Morena, pérdidas tempranas

A nadie le cabe duda de que en la elección del pasado primero de julio el Movimiento de Regeneración Nacional (Morena), su aspirante presidencial y la mayoría de los candidatos a diversos cargos de elección en el país y, particularmente en Morelos, ganaron ampliamente; sin embargo, en lo que a Morelos se refiere, el partido ha perdido control y poder, pues son sus aliados los que se han quedado con la mejor parte, en lo político.
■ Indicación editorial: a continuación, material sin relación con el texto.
Lemma lower_ascii_t (c : ascii) :
  lower_ascii c = "t"%char → c = "t"%char ∨ c = "T"%char.
Proof.
  destruct c as [[] [] [] [] [] [] [] []]; vm_compute; intros H;
    first [discriminate H | by left | by right].
Qed.

Lemma is_init_sound (cmd : string) :
  is_init cmd = true → cmd ∈ init_spellings.
Proof.
  unfold is_init. intros H%String.eqb_eq.
  destruct cmd as [|a [|b [|c [|d [|e rest]]]]]; try discriminate H.
  cbn [toLowerCase] in H. injection H as Ha Hb Hc Hd.
  apply lower_ascii_i in Ha, Hc. apply lower_ascii_n in Hb.
  apply lower_ascii_t in Hd.
  destruct Ha as [-> | ->], Hb as [-> | ->], Hc as [-> | ->],
    Hd as [-> | ->]; vm_compute;
    repeat first [apply list_elem_of_here | apply list_elem_of_further].
Qed.

Lemma is_init_complete (cmd : string) :
  cmd ∈ init_spellings → is_init cmd = true.
Proof.
  intros H%list_elem_of_In. vm_compute in H.
  repeat destruct H as [<- | H]; first [reflexivity | destruct H].
Qed.

(** X1.  The bootstrap command is recognised in any letter case and in no
    other spelling: the first argument selects the branch [init] exactly
    when it is one of the sixteen ways of writing "init" in upper and lower
    case. *)
Theorem X1_init_in_any_letter_case (cmd : string) :
  is_init cmd = true ↔ cmd ∈ init_spellings.
Proof. split; [apply is_init_sound | apply is_init_complete]. Qed.
(** C8: the request log and the result log share no state: every call on
    the request log ([log_request], [read_recent_requests],
    [get_request_count], [clear_requests]) leaves the result log and every
    [read_recent_results] answer unchanged, and every call on the result
    log leaves the request log and every [read_recent_requests] answer
    unchanged. *)
Theorem fer_logs_independent (o : op) (st : state) :
  match op_side o with
  | RequestsSide =>
    recent_results (step o st) = recent_results st /\
    forall limit user_id,
      fst (read_recent_results limit user_id (step o st)) =
      fst (read_recent_results limit user_id st)
  | ResultsSide =>
    recent_requests (step o st) = recent_requests st /\
    forall limit user_id,
      fst (read_recent_requests limit user_id (step o st)) =
      fst (read_recent_requests limit user_id st)
  end.
Proof. destruct o; unfold_ops; split; reflexivity. Qed.

(** ** Claim C10 *)

(** C10: the entry [log_request] stores (in [fer_status_tracker], from any
    reachable state, and in a [StatusTracker] of nonzero capacity) has the
    filename ["image.jpg"] when the supplied filename is [None] or [""],
    and the supplied filename unchanged otherwise. *)
Theorem log_request_filename_default (ops : list op)
    (user_id timestamp : string) (filename : option string) :
  option_map rq_filename
    (last (items (recent_requests
                    (snd (log_request user_id timestamp filename (run ops init)))))) =
  Some (match filename with
        | None => "image.jpg"
        | Some f => if String.eqb f "" then "image.jpg" else f
        end) /\
  forall isoformat (sst : StatusTracker.state) (ts : datetime),
    0 < maxlen (StatusTracker.recent_requests sst) ->
    option_map rq_filename
      (last (items (StatusTracker.recent_requests
                      (snd (StatusTracker.log_request isoformat user_id ts filename sst))))) =
    Some (match filename with
          | None => "image.jpg"
          | Some f => if String.eqb f "" then "image.jpg" else f
          end).
Proof.
  assert (Hor : or_default filename "image.jpg" =
                match filename with
                | None => "image.jpg"
                | Some f => if String.eqb f "" then "image.jpg" else f
                end).
  { destruct filename as [f|]; [|reflexivity].
    destruct f; reflexivity. }
  split.
  - destruct (inv_run ops init inv_init) as (H1 & _).
    unfold log_request, py_try, set_requests. simpl.
    rewrite deque_append_last by lia. simpl. rewrite Hor. reflexivity.
  - intros iso sst ts Hpos. unfold StatusTracker.log_request. simpl.
    rewrite deque_append_last by exact Hpos. simpl. rewrite Hor. reflexivity.
Qed.
Lemma X5_unknown_line_witness :
  unknown_line mysql_parser "  WITH SYSTEM VERSIONING" /\
  forallb one_line
    (versioned_lines_pre ++ "  WITH SYSTEM VERSIONING" :: versioned_lines_post)%list
  = true /\
  exists w1 w2 r,
    parse mysql_parser
      (String.concat (String Str.nl "")
         (versioned_lines_pre ++ versioned_lines_post)%list) VNone
    = ((w1 ++ w2)%list, r) /\
    (parse mysql_parser
       (String.concat (String Str.nl "")
          (versioned_lines_pre ++ "  WITH SYSTEM VERSIONING"
                                  :: versioned_lines_post)%list) VNone
     = ((w1 ++ UnknownSchemaContent "  WITH SYSTEM VERSIONING" :: w2)%list, r) \/
     exists e,
       r = inl e /\ w2 = [] /\
       parse mysql_parser
         (String.concat (String Str.nl "")
            (versioned_lines_pre ++ "  WITH SYSTEM VERSIONING"
                                    :: versioned_lines_post)%list) VNone
       = (w1, inl e)).
Proof.
  assert (U : unknown_line mysql_parser "  WITH SYSTEM VERSIONING").
  { unfold unknown_line. repeat split; vm_compute; reflexivity. }
  assert (H : forallb one_line
                (versioned_lines_pre ++ "  WITH SYSTEM VERSIONING"
                                        :: versioned_lines_post)%list = true)
    by reflexivity.
  split; [exact U|]. split; [exact H|].
  exact (X5_unknown_line_in_statement mysql_parser versioned_lines_pre
           versioned_lines_post "  WITH SYSTEM VERSIONING" VNone U H).
Defined.

(** The lines that [parse] passes over: the empty one and the closing
    parenthesis alone. *)
Definition passed_over (line : string) : bool :=
  String.eqb line "" || String.eqb line ")".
Las diferencias bajo las cuales caminaron durante el tiempo de las campañas son el origen de lo que observamos, particularmente en lo que al grupo parlamentario local se refiere.

Para nadie fue ajeno que las figuras locales de Morena pintaron su raya en lo que a la candidatura de Cuauhtémoc Blanco Bravo se refiere, y nunca lo apoyaron.

Éste debió sacar la elección con base en los partidos Encuentro Social y del Trabajo porque los morenos, aconsejados por el entonces senador con licencia, Rabindranath Salazar Solorio, hasta operaron en su contra.

Aún se pueden observar por ahí leyendas como «AMLO sí, CUAU no», pintas atribuidas a las huestes del ex alcalde de Jiutepec.

Lo anterior hacía ver la ruptura que apareció a partir de que Blanco desplazó a Rabín en la candidatura, y que se profundizó ya después de que la coalición «juntos haremos historia», ganará en los 12 distritos locales de mayoría.

La resta de activos de Morena en el Congreso local ha dejado al partido de AMLO fuera de las posiciones de mayor control político y económico en la Cámara local, Alfonso de Jesús Sotelo Martínez se quedó con la Presidencia de la mesa directiva y Tania Valentina del PT con la Junta Política y de Gobierno.

Con seis miembros y riesgo de descender a cinco, el grupo parlamentario del Movimiento de Regeneración Nacional se quedó prácticamente sin nada, pero además la mayoría de los legisladores de partidos opositores a la coalición han venido haciendo grupo y equipo con PT y PES; dejándolos aislados y sin posibilidad de imponer agenda legislativa.

Se habla ahora de que Rabín estaría siendo nombrado Director General de Bansefi, por lo que habrá que esperar, porque aún no se hace oficial y si así fuera pues tampoco es una plataforma muy fuerte como para que desde ahí proyecte su futuro político con miras a ser candidato a la gubernatura en el 2024.

Siempre insistimos, mucho antes del proceso electoral, que la dirigencia estatal de Morena nunca dio muestras de liderazgo y trabajo, fue y sigue siendo un instituto político al que le quedó grande la silla y, si obtuvo el triunfo, fue por el arrastre de AMLO y Blanco Bravo, pues como organización electoral carecen de estructura y fuerza y si no lo aceptan y corrigen será su debut y despedida, al menos en el plano local.